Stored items
Lemma decode_encoded data chunk_size ts body :
  0 < chunk_size -> Forall trailer_ok ts ->
  zlen (concat (trailer_line <$> ts)) <= MAX_TRAILER_SECTION_BYTES ->
  encode_aws_chunked_with_trailers data chunk_size ts = Ok body -> zlen body < 2 ^ 63 ->
  decode_aws_chunked body = Ok (mkDecoded data ts).
Proof.
  intros Hcs Hts Hlen He Hb. unfold encode_aws_chunked_with_trailers, rust_assert in He.
  rewrite (proj2 (Z.ltb_lt 0 chunk_size)) in He by lia.
  assert (body = encode_chunks (length data) data chunk_size
    ++ str_bytes ("0;chunk-signature=" +:+ placeholder_sig) ++ CRLF
    ++ concat (trailer_line <$> ts) ++ CRLF) as ->.
  { apply (f_equal ok_of) in He. by apply (inj Some) in He. }
  clear He. unfold decode_aws_chunked.
  set (tail := str_bytes ("0;chunk-signature=" +:+ placeholder_sig) ++ CRLF
    ++ concat (trailer_line <$> ts) ++ CRLF) in *.
  pose proof (encode_chunks_length chunk_size (length data) data Hcs ltac:(lia)) as Hel.
  destruct (decode_encoded_chunks chunk_size tail (zlen (encode_chunks (length data) data chunk_size ++ tail))
    (length data) data (S (length (encode_chunks (length data) data chunk_size ++ tail))) [])
    as (f' & Hf' & ->); [done | lia | rewrite length_app; lia | done | lia |].
  rewrite length_app in Hf'. destruct f' as [|f']; [lia |]. cbn [app decode_loop].
  change (str_bytes ("0;chunk-signature=" +:+ placeholder_sig)) with (str_bytes (header_text 0)) in tail.
  destruct (header_text_facts 0 ltac:(unfold is_u64; lia)) as (Hs & Hu & Hp).
  unfold tail at 1. rewrite (split_crlf_app _ _ Hs), Hu. cbn [mbind outcome_bind]. rewrite Hp.
  cbn [mbind outcome_bind Z.eqb]. unfold parse_trailers. rewrite parse_encoded_trailers; [done | done | | lia].
  rewrite length_app. clear. induction ts as [|t ts IH]; [cbn; lia |].
  rewrite fmap_cons. cbn [concat length]. rewrite length_app. unfold trailer_line at 1.
  rewrite length_app. change (length CRLF) with 2%nat in *. lia.
Qed.

(** C32: decoding undoes encoding.  For any object bytes, any positive chunk size and
    trailers the format can carry within the section limit, the encoder's output
    decodes to the same bytes and the same trailers. *)
Theorem chunked_roundtrip data chunk_size ts body :
  0 < chunk_size -> Forall trailer_ok ts ->
  zlen (concat (trailer_line <$> ts)) <= MAX_TRAILER_SECTION_BYTES ->
  encode_aws_chunked_with_trailers data chunk_size ts = Ok body -> zlen body < 2 ^ 63 ->
  decode_aws_chunked body = Ok (mkDecoded data ts).
Proof. apply decode_encoded. Qed.

Lemma chunked_roundtrip_witness :
  exists body, encode_aws_chunked_with_trailers (str_bytes "hello world") 4 [("x-amz-checksum-crc32", "AAAA")]
      = Ok body /\
    decode_aws_chunked body = Ok (mkDecoded (str_bytes "hello world") [("x-amz-checksum-crc32", "AAAA")]).
Proof.
  eexists. split; [reflexivity |].
  apply (chunked_roundtrip (str_bytes "hello world") 4 [("x-amz-checksum-crc32", "AAAA")]).
  - lia.
  - repeat constructor.
  - vm_compute. discriminate.
  - reflexivity.
  - vm_compute. reflexivity.
Defined.

(** ** The limit on trailers *)

Lemma trailers_run_bound s : forall d r,
  state d = Trailers -> zlen (line_buf d) <= MAX_TRAILER_SECTION_BYTES -> run d s = Ok r ->
  zlen (line_buf d) + zlen s <= MAX_TRAILER_SECTION_BYTES + 1.
Proof.
  induction s as [|b s IH]; intros d r Hst Hl Hr; [rewrite zlen_nil; lia |].
  cbn [run] in Hr. apply bind_Ok_inv in Hr as ([d1 o1] & H1 & Hr). unfold byte_step, push_turn in H1.
  rewrite Hst in H1. cbn [feed_trailers] in H1. rewrite zlen_cons.
  assert (zlen (line_buf d ++ [b]) = zlen (line_buf d) + 1) as Hlb by (by rewrite zlen_app).
  destruct (ends_section (line_buf d ++ [b])).
  - cbn [mbind outcome_bind with_line line_buf] in H1.
    destruct (parse_trailers _) as [[ts' r'] | |]; [| done..]. cbn in H1. injection H1 as <- <-.
    destruct s as [|b' s]; [rewrite zlen_nil; lia | by cbn in Hr].
  - destruct (Z.ltb_spec MAX_TRAILER_SECTION_BYTES (zlen (line_buf d ++ [b]))); [done |].
    cbn in H1. injection H1 as <- <-. apply bind_Ok_inv in Hr as ([d2 o2] & Hr & _).
    apply (IH (with_line d (line_buf d ++ [b]) 1)) in Hr; [| done | cbn; lia].
    cbn [line_buf with_line] in Hr. lia.
Qed.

Your task = Give the records back in full, word for word.

Exercise response =
Lemma decode_encoded data chunk_size ts body :
  0 < chunk_size -> Forall trailer_ok ts ->
  zlen (concat (trailer_line <$> ts)) <= MAX_TRAILER_SECTION_BYTES ->
  encode_aws_chunked_with_trailers data chunk_size ts = Ok body -> zlen body < 2 ^ 63 ->
  decode_aws_chunked body = Ok (mkDecoded data ts).
Proof.
  intros Hcs Hts Hlen He Hb. unfold encode_aws_chunked_with_trailers, rust_assert in He.
  rewrite (proj2 (Z.ltb_lt 0 chunk_size)) in He by lia.
  assert (body = encode_chunks (length data) data chunk_size
    ++ str_bytes ("0;chunk-signature=" +:+ placeholder_sig) ++ CRLF
    ++ concat (trailer_line <$> ts) ++ CRLF) as ->.
  { apply (f_equal ok_of) in He. by apply (inj Some) in He. }
  clear He. unfold decode_aws_chunked.
  set (tail := str_bytes ("0;chunk-signature=" +:+ placeholder_sig) ++ CRLF
    ++ concat (trailer_line <$> ts) ++ CRLF) in *.
  pose proof (encode_chunks_length chunk_size (length data) data Hcs ltac:(lia)) as Hel.
  destruct (decode_encoded_chunks chunk_size tail (zlen (encode_chunks (length data) data chunk_size ++ tail))
    (length data) data (S (length (encode_chunks (length data) data chunk_size ++ tail))) [])
    as (f' & Hf' & ->); [done | lia | rewrite length_app; lia | done | lia |].
  rewrite length_app in Hf'. destruct f' as [|f']; [lia |]. cbn [app decode_loop].
  change (str_bytes ("0;chunk-signature=" +:+ placeholder_sig)) with (str_bytes (header_text 0)) in tail.
  destruct (header_text_facts 0 ltac:(unfold is_u64; lia)) as (Hs & Hu & Hp).
  unfold tail at 1. rewrite (split_crlf_app _ _ Hs), Hu. cbn [mbind outcome_bind]. rewrite Hp.
  cbn [mbind outcome_bind Z.eqb]. unfold parse_trailers. rewrite parse_encoded_trailers; [done | done | | lia].
  rewrite length_app. clear. induction ts as [|t ts IH]; [cbn; lia |].
  rewrite fmap_cons. cbn [concat length]. rewrite length_app. unfold trailer_line at 1.
  rewrite length_app. change (length CRLF) with 2%nat in *. lia.
Qed.

(** C32: decoding undoes encoding.  For any object bytes, any positive chunk size and
    trailers the format can carry within the section limit, the encoder's output
    decodes to the same bytes and the same trailers. *)
Theorem chunked_roundtrip data chunk_size ts body :
  0 < chunk_size -> Forall trailer_ok ts ->
  zlen (concat (trailer_line <$> ts)) <= MAX_TRAILER_SECTION_BYTES ->
  encode_aws_chunked_with_trailers data chunk_size ts = Ok body -> zlen body < 2 ^ 63 ->
  decode_aws_chunked body = Ok (mkDecoded data ts).
Proof. apply decode_encoded. Qed.

Lemma chunked_roundtrip_witness :
  exists body, encode_aws_chunked_with_trailers (str_bytes "hello world") 4 [("x-amz-checksum-crc32", "AAAA")]
      = Ok body /\
    decode_aws_chunked body = Ok (mkDecoded (str_bytes "hello world") [("x-amz-checksum-crc32", "AAAA")]).
Proof.
  eexists. split; [reflexivity |].
  apply (chunked_roundtrip (str_bytes "hello world") 4 [("x-amz-checksum-crc32", "AAAA")]).
  - lia.
  - repeat constructor.
  - vm_compute. discriminate.
  - reflexivity.
  - vm_compute. reflexivity.
Defined.

(** ** The limit on trailers *)

Lemma trailers_run_bound s : forall d r,
  state d = Trailers -> zlen (line_buf d) <= MAX_TRAILER_SECTION_BYTES -> run d s = Ok r ->
  zlen (line_buf d) + zlen s <= MAX_TRAILER_SECTION_BYTES + 1.
Proof.
  induction s as [|b s IH]; intros d r Hst Hl Hr; [rewrite zlen_nil; lia |].
  cbn [run] in Hr. apply bind_Ok_inv in Hr as ([d1 o1] & H1 & Hr). unfold byte_step, push_turn in H1.
  rewrite Hst in H1. cbn [feed_trailers] in H1. rewrite zlen_cons.
  assert (zlen (line_buf d ++ [b]) = zlen (line_buf d) + 1) as Hlb by (by rewrite zlen_app).
  destruct (ends_section (line_buf d ++ [b])).
  - cbn [mbind outcome_bind with_line line_buf] in H1.
    destruct (parse_trailers _) as [[ts' r'] | |]; [| done..]. cbn in H1. injection H1 as <- <-.
    destruct s as [|b' s]; [rewrite zlen_nil; lia | by cbn in Hr].
  - destruct (Z.ltb_spec MAX_TRAILER_SECTION_BYTES (zlen (line_buf d ++ [b]))); [done |].
    cbn in H1. injection H1 as <- <-. apply bind_Ok_inv in Hr as ([d2 o2] & Hr & _).
    apply (IH (with_line d (line_buf d ++ [b]) 1)) in Hr; [| done | cbn; lia].
    cbn [line_buf with_line] in Hr. lia.
Qed.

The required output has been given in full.